Un punto fermo comunque c’è, ed è indisputabile: cioè l’ occupazione illegale dei Territori palestinesi dal 1967.  È questo il punto centrale.  Un’occupazione che dura da 57 anni, che relega i palestinesi in uno stato di miseria e li priva di un qualsiasi stato civile. Israele potrebbe logicamente argomentare “abbiamo vinto una guerra e quei territori (che loro ora chiamano con i termini biblici Giudea e Samaria) ormai sono nostri, come sempre accade quando si vince una guerra”.  D’accordo, ma allora proceda ad una formale annessione e si riconosca la cittadinanza israeliana, con pari diritti, ai palestinesi che vi vivono.

I palestinesi dal canto loro soffrono l’incapacità manifesta -e costante in decenni- ad esprimere una leadership politica capace, onesta ed autorevole.

Grazie a te abbiamo conosciuto la storia della famiglia Golberg – Polin.  Da dove nasce questa umanità straordinaria in mezzo ad uno scenario che appare senza via di uscita? È un caso unico o esprime una realtà presente in Israele? Cosa possiamo fare per dargli sostegno?
Rachel é una donna straordinaria. Un rapporto professionale che -come ho raccontato sul mio giornale- è divenuto un’ amicizia .   Le sue parole sulla comprensione del dolore altrui dovrebbero essere meditate da tutti. (Qui il link all’articolo di Cetera)

I pensieri che Rachel esprime sono più diffusi di quanto si creda in Israele.  Mi duole constatare che c’è molta più dialettica tra gli ebrei d’ Israele che in quelli della diaspora.

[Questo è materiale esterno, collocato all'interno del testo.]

(** What a frame does to the registrations. *)
Lemma handle_clients h at_ data source :
  match registers h at_ data source with
  | Some r => ∃ now, clients (handle hmac h at_ data source).1 =
                <[r_id r := mkClient source (r_expires r) now]> (filter (λ e, e.1 = r_id r ∨ addr e.2 ≠ source) (clients h))
  | None => shrinks (clients h) (clients (handle hmac h at_ data source).1)
  end.
Proof using.
  unfold registers, source_admits, handle. destruct (remote h source) as [sa|]; [|apply shrinks_refl].
  destruct (admitted _ _ _ _ _) as [b ok]. cbn [snd]. destruct ok; cbn [andb negb]; [|apply shrinks_refl].
  destruct (Nat.ltb_spec (length data) HEADER) as [Hlt|Hge].
  { replace (length data =? REGISTER_FRAME)%nat with false; [apply shrinks_refl|]. symmetry. apply Nat.eqb_neq.
    unfold REGISTER_FRAME. lia. }
  destruct data as [|tag data']; [by unfold HEADER in Hge; simpl in Hge; lia|]. set (data := tag :: data') in *.
  change (head data) with (Some tag). cbv iota. destruct (Z.eqb_spec tag REGISTER) as [->|Hne].
  - rw bool_decide_true //. cbn [fst]. unfold handle_register. destruct (length data =? REGISTER_FRAME)%nat; cbn [andb negb r_id r_expires r_token];
      [|apply shrinks_refl]. cbn [config set_source_buckets]. destruct (verify_token _ _ _ _ _); cbn [andb negb]; [|apply shrinks_refl].
    rw Z.ltb_antisym. destruct (_ <=? unix_now at_); cbn [negb]; [apply shrinks_refl|]. by exists (now2 at_).
  - rw (bool_decide_false (Some tag = Some REGISTER)); [|congruence]. rw andb_false_r. cbn [andb].
    destruct (tag =? SEND); [apply (handle_send_shrinks (set_source_buckets h b))|].
    destruct (tag =? PING); [apply (handle_ping_shrinks (set_source_buckets h b))|apply shrinks_refl].
Qed.

Lemma verify_token_true secret id expires token :
  verify_token hmac secret id expires token = true → token = mint_token hmac secret id expires ∧ secret ≠ [].
Proof using.
  unfold verify_token. destruct (_ || _) eqn:Hg; [done|]. intros Ht. to_prop. split; [done|]. intros ->. done.
Qed.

Cardinale Pizzaballa a Gaza NPK ANSA / Patriarcato Latino di Gerusalemme

I cristiani sono ormai un minoranza estrema in Terra Santa. Come agiscono dentro il conflitto senza fine? Non esiste un modo per fermare la diaspora in corso? Come sono considerati nel mondo palestinese?
I cristiani sono solo il 2% della popolazione ma la loro considerazione è molto più ampia.  Da un lato godono di una maggiore libertà di espressione perché essere cristiani non è riconducibile ad un’appartenenza etnica. Dall’ altro lato la vicinanza coi sofferenti di ogni parte viene spesso equivocata come equidistanza e non come equivicinanza. Così il Patriarca e le comunità cristiane tutte sono spesso tirate per la giacchetta dalle faziosità delle due parti.

Un piano su cui la presenza cristiana rileva in modo particolare è quello dell’ educazione alla pace.   Che è molto importante perché il fallimento di Oslo è anche dovuto al fatto che i leader politici non hanno saputo farlo metabolizzare alle due società.  In Israele e Palestina vi sono 39 scuole cristiane (16 della Custodia) che sono frequentate in maggioranza da non cristiani e in cui si insegnano pace, rispetto e tolleranza.  Il presidente israeliano Herzog quando l’ ho intervistato lo scorso anno mi ha detto “Le vostre scuole sono un’ eccellenza del sistema educativo”.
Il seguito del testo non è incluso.